### EXERCISE INPUTS
Lemma SFadd_zero_div (x y : spec_float) :
  SFpositive x -> SFpositive y ->
  SF64add (S754_zero false) (SF64div x y) = SF64div x y.
Proof.
  intros [(mx & ex & ->)| ->] [(my & ey & ->)| ->]; try reflexivity.
  unfold SF64div. cbn [SFdiv xorb].
  destruct (SFdiv_core_binary prec emax (Zpos mx) ex (Zpos my) ey) as [[mz ez] lz].
  destruct (binary_round_aux_shape false mz ez lz) as [H|[(m' & e' & H)|[H|H]]];
    rewrite H; reflexivity.
Qed.

Lemma SFopp_positive (x : spec_float) : SFpositive x -> SFnegative (SFopp x).
Proof. intros [(m & e & ->)| ->]; [left; cbn; eauto|now right]. Qed.

Lemma SFabs_positive (x : spec_float) : SFpositive x -> SFabs x = x.
Proof. intros [(m & e & ->)| ->]; reflexivity. Qed.

Lemma SFabs_opp (x : spec_float) : SFabs (SFopp x) = SFabs x.
Proof. destruct x; reflexivity. Qed.

Lemma SFadd_positive (x y : spec_float) :
  valid_binary x = true -> valid_binary y = true ->
  SFpositive x -> SFpositive y -> SFpositive (SF64add x y).
Proof.
  intros Hx Hy [(mx & ex & ->)| ->] [(my & ey & ->)| ->];
    try (right; reflexivity).
  cbn [valid_binary] in Hx, Hy. apply Binary64Facts.bounded_inv in Hx, Hy.
  unfold SF64add. cbn [SFadd cond_Zopp].
  change (IntDef.Z.min ex ey) with (Z.min ex ey).
  cbn [Z.add binary_normalize].
  apply (Binary64Facts.binary_round_abs_positive false). lia.
Qed.

Lemma SFopp_binary_round (pm : positive) (e : Z) :
  SFopp (binary_round prec emax false pm e) = binary_round prec emax true pm e.
Proof.
  unfold binary_round. destruct (shl_align pm e _) as [mz ez].
  unfold binary_round_aux.
  destruct (shr_fexp prec emax (Zpos mz) ez loc_Exact) as [mrs1 e1].
  destruct (shr_fexp prec emax _ e1 loc_Exact) as [mrs2 e2].
  destruct (shr_m mrs2); [reflexivity| |reflexivity].
  destruct (e2 <=? emax - prec)%Z; reflexivity.
Qed.

Lemma SFadd_opp (x y : spec_float) :
  SFpositive x -> SFpositive y ->
  SF64add (SFopp x) (SFopp y) = SFopp (SF64add x y).
Proof.
  intros [(mx & ex & ->)| ->] [(my & ey & ->)| ->]; try reflexivity.
  unfold SF64add. cbn [SFopp SFadd cond_Zopp negb].
  cbn [Z.add Z.opp binary_normalize].
  symmetry. apply SFopp_binary_round.
Qed.

Lemma SFsub_add_opp (x y : spec_float) : SF64sub x y = SF64add x (SFopp y).
Proof.
  destruct x as [[]|[]| |sx mx ex], y as [[]|[]| |sy my ey]; try reflexivity.
  unfold SF64sub, SF64add. cbn [SFsub SFadd SFopp].
  f_equal. destruct sy; cbn [cond_Zopp negb]; lia.
Qed.

End Binary64Sums.

#[export] Instance binary64_signs : Float64Signs float.
Proof.
  split; cbn [feq fadd fdiv fneg fabs flt f0 binary64].
  - reflexivity.
  - intros x. rewrite eqb_spec, Prim2SF_zero. intros Hx.
    apply Prim2SF_inj. rewrite add_spec, Prim2SF_zero.
    now apply Binary64Sums.SFadd_zero_l.
  - intros x y. rewrite !ltb_zero_positive. intros Hx Hy.
    apply Prim2SF_inj. rewrite add_spec, div_spec, Prim2SF_zero.
    now apply Binary64Sums.SFadd_zero_div.
  - intros x. rewrite ltb_zero_positive, ltb_negative_zero, opp_spec.
    apply Binary64Sums.SFopp_positive.
  - intros x. rewrite ltb_zero_positive. intros Hx.
    apply Prim2SF_inj. rewrite abs_spec. now apply Binary64Sums.SFabs_positive.
  - intros x. apply Prim2SF_inj. rewrite !abs_spec, opp_spec.
    apply Binary64Sums.SFabs_opp.
  - intros x y. rewrite !ltb_zero_positive, add_spec.
    apply Binary64Sums.SFadd_positive; apply Prim2SF_valid.
  - intros x y. rewrite !ltb_zero_positive. intros Hx Hy.
    apply Prim2SF_inj. rewrite opp_spec, !add_spec, !opp_spec.
    now apply Binary64Sums.SFadd_opp.
Qed.

#[export] Instance binary64_truncation : Float64Truncation float.
Proof.
  split; cbn [fint fsub fadd fneg f0 binary64].
  - reflexivity.
  - intros x y. apply Prim2SF_inj. rewrite sub_spec, add_spec, opp_spec.
    apply Binary64Sums.SFsub_add_opp.
Qed.

Section AveragePrice.
Context {F : Type} `{!Float64 F} `{!Models F} `{!Float64Laws F} `{!Float64Signs F}.
Local Open Scope f64_scope.
Implicit Types (b : DiribitSimBroker F) (symbol k : string) (p : Position.t F).









End AveragePrice.

Section AveragePriceSamples.
Local Existing Instance sampleModels.
Local Open Scope float_scope.


(** Rounding alone moves the stored price: a first buy of 10 at 29 stores
    an average price below 29, and a second buy of 10 at 29 leaves it
    there. *)
Example two_buys_at_29 :
  exists b1 b2 p1 p2,
    updatePosition "BTC-PERPETUAL" 10 29 broker0 = Returns tt b1 /\
    positions b1 !! "BTC-PERPETUAL" = Some p1 /\
    (Position.AvgPrice p1 <? 29) = true /\
    updatePosition "BTC-PERPETUAL" 10 29 b1 = Returns tt b2 /\
    positions b2 !! "BTC-PERPETUAL" = Some p2 /\
    (Position.AvgPrice p2 <? 29) = true.
Proof. do 4 eexists. repeat split; vm_compute; reflexivity. Qed.

End AveragePriceSamples.

(** * More of the broker *)

(** ** What a call can change *)

Section Shapes.
Context {F : Type} `{!Float64 F} `{!Models F}.
Local Open Scope f64_scope.
Implicit Types (b : DiribitSimBroker F) (symbol k : string) (p : Position.t F).

Lemma set_balance_same b : set_balance (balance b) b = b.
Proof. now destruct b. Qed.

Lemma broker_same b k p :
  positions b !! k = Some p ->
  set_positions (<[k := p]> (positions b)) (set_balance (balance b) b) = b.
Proof.
  intros Hp. rewrite (insert_id _ _ _ Hp). now destruct b.
Qed.

Lemma getPosition_shape b symbol :
  getPosition symbol b =
    Returns (Some symbol)
      (set_positions (<[symbol := positionOf b symbol]> (positions b)) b).
Proof.
  unfold getPosition, positionOf.
  destruct (positions b !! symbol) as [p|] eqn:Hp; cbn [default]; [|reflexivity].
  rewrite (insert_id _ _ _ Hp). now destruct b.
Qed.

Lemma closePosition_shape b k p size price :
  positions b !! k = Some p ->
  exists e balance' p',
    closePosition (Some k) size price b =
      Returns e (set_positions (<[k := p']> (positions b)) (set_balance balance' b)) /\
    sameRecord p p'.
Proof.
  intros Hp. unfold closePosition. unfold_M. run_with Hp;
    try (do 3 eexists; split; [reflexivity|]; repeat split; fail);
    (eexists _, (balance b), p; split; [now rewrite (broker_same _ _ _ Hp)|repeat split]).
Qed.

Lemma addPosition_shape b k p size price :
  positions b !! k = Some p ->
  exists e p',
    addPosition (Some k) size price b =
      Returns e (set_positions (<[k := p']> (positions b)) (set_balance (balance b) b)) /\
    sameRecord p p'.
Proof.
  intros Hp. unfold addPosition. unfold_M. run_with Hp.
  - eexists _, p. split; [now rewrite (broker_same _ _ _ Hp)|repeat split].
  - do 2 eexists. split; [rewrite set_balance_same; reflexivity|]. repeat split.
  - do 2 eexists. split; [rewrite set_balance_same; reflexivity|]. repeat split.
Qed.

### ASSIGNED TASK
Looking at the material above, count the lines that hold "Returns" and give the total alone.

### RESPONSE AREA
5